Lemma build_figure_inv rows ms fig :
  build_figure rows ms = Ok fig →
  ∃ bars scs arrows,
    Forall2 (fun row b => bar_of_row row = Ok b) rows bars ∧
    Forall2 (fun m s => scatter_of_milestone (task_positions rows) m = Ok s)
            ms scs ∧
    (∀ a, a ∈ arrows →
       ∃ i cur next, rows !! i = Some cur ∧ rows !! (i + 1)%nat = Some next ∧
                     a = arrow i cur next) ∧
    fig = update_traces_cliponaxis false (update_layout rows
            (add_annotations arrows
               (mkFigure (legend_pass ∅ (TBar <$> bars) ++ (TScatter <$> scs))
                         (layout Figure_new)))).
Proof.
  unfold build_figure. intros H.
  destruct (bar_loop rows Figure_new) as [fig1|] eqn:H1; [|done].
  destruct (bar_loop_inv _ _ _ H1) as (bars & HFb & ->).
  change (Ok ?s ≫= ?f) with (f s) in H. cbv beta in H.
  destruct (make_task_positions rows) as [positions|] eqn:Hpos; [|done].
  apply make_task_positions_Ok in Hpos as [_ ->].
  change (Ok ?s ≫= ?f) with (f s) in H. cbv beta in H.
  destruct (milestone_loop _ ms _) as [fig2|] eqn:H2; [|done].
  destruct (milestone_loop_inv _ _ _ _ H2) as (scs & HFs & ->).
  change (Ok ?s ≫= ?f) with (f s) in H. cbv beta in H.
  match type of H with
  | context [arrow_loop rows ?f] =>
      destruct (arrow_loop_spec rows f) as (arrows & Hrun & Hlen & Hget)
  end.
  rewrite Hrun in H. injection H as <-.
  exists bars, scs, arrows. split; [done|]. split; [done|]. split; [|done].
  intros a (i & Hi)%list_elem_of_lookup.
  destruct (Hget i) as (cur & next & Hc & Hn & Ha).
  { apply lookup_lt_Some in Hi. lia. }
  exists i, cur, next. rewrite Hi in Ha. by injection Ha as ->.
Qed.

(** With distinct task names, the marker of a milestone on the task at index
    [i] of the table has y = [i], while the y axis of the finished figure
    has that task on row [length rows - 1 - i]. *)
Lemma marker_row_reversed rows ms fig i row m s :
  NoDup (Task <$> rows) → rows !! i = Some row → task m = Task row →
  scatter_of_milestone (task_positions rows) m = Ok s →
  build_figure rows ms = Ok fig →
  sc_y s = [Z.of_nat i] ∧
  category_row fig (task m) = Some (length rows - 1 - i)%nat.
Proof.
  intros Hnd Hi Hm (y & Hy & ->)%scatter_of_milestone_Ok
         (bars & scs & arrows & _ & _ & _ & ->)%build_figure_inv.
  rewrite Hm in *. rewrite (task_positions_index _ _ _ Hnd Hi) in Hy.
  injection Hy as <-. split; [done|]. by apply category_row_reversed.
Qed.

- [TASK STATEMENT]: Return the full material exactly.

- [RESULT OF THIS TASK]:
Lemma build_figure_inv rows ms fig :
  build_figure rows ms = Ok fig →
  ∃ bars scs arrows,
    Forall2 (fun row b => bar_of_row row = Ok b) rows bars ∧
    Forall2 (fun m s => scatter_of_milestone (task_positions rows) m = Ok s)
            ms scs ∧
    (∀ a, a ∈ arrows →
       ∃ i cur next, rows !! i = Some cur ∧ rows !! (i + 1)%nat = Some next ∧
                     a = arrow i cur next) ∧
    fig = update_traces_cliponaxis false (update_layout rows
            (add_annotations arrows
               (mkFigure (legend_pass ∅ (TBar <$> bars) ++ (TScatter <$> scs))
                         (layout Figure_new)))).
Proof.
  unfold build_figure. intros H.
  destruct (bar_loop rows Figure_new) as [fig1|] eqn:H1; [|done].
  destruct (bar_loop_inv _ _ _ H1) as (bars & HFb & ->).
  change (Ok ?s ≫= ?f) with (f s) in H. cbv beta in H.
  destruct (make_task_positions rows) as [positions|] eqn:Hpos; [|done].
  apply make_task_positions_Ok in Hpos as [_ ->].
  change (Ok ?s ≫= ?f) with (f s) in H. cbv beta in H.
  destruct (milestone_loop _ ms _) as [fig2|] eqn:H2; [|done].
  destruct (milestone_loop_inv _ _ _ _ H2) as (scs & HFs & ->).
  change (Ok ?s ≫= ?f) with (f s) in H. cbv beta in H.
  match type of H with
  | context [arrow_loop rows ?f] =>
      destruct (arrow_loop_spec rows f) as (arrows & Hrun & Hlen & Hget)
  end.
  rewrite Hrun in H. injection H as <-.
  exists bars, scs, arrows. split; [done|]. split; [done|]. split; [|done].
  intros a (i & Hi)%list_elem_of_lookup.
  destruct (Hget i) as (cur & next & Hc & Hn & Ha).
  { apply lookup_lt_Some in Hi. lia. }
  exists i, cur, next. rewrite Hi in Ha. by injection Ha as ->.
Qed.

(** With distinct task names, the marker of a milestone on the task at index
    [i] of the table has y = [i], while the y axis of the finished figure
    has that task on row [length rows - 1 - i]. *)
Lemma marker_row_reversed rows ms fig i row m s :
  NoDup (Task <$> rows) → rows !! i = Some row → task m = Task row →
  scatter_of_milestone (task_positions rows) m = Ok s →
  build_figure rows ms = Ok fig →
  sc_y s = [Z.of_nat i] ∧
  category_row fig (task m) = Some (length rows - 1 - i)%nat.
Proof.
  intros Hnd Hi Hm (y & Hy & ->)%scatter_of_milestone_Ok
         (bars & scs & arrows & _ & _ & _ & ->)%build_figure_inv.
  rewrite Hm in *. rewrite (task_positions_index _ _ _ Hnd Hi) in Hy.
  injection Hy as <-. split; [done|]. by apply category_row_reversed.
Qed.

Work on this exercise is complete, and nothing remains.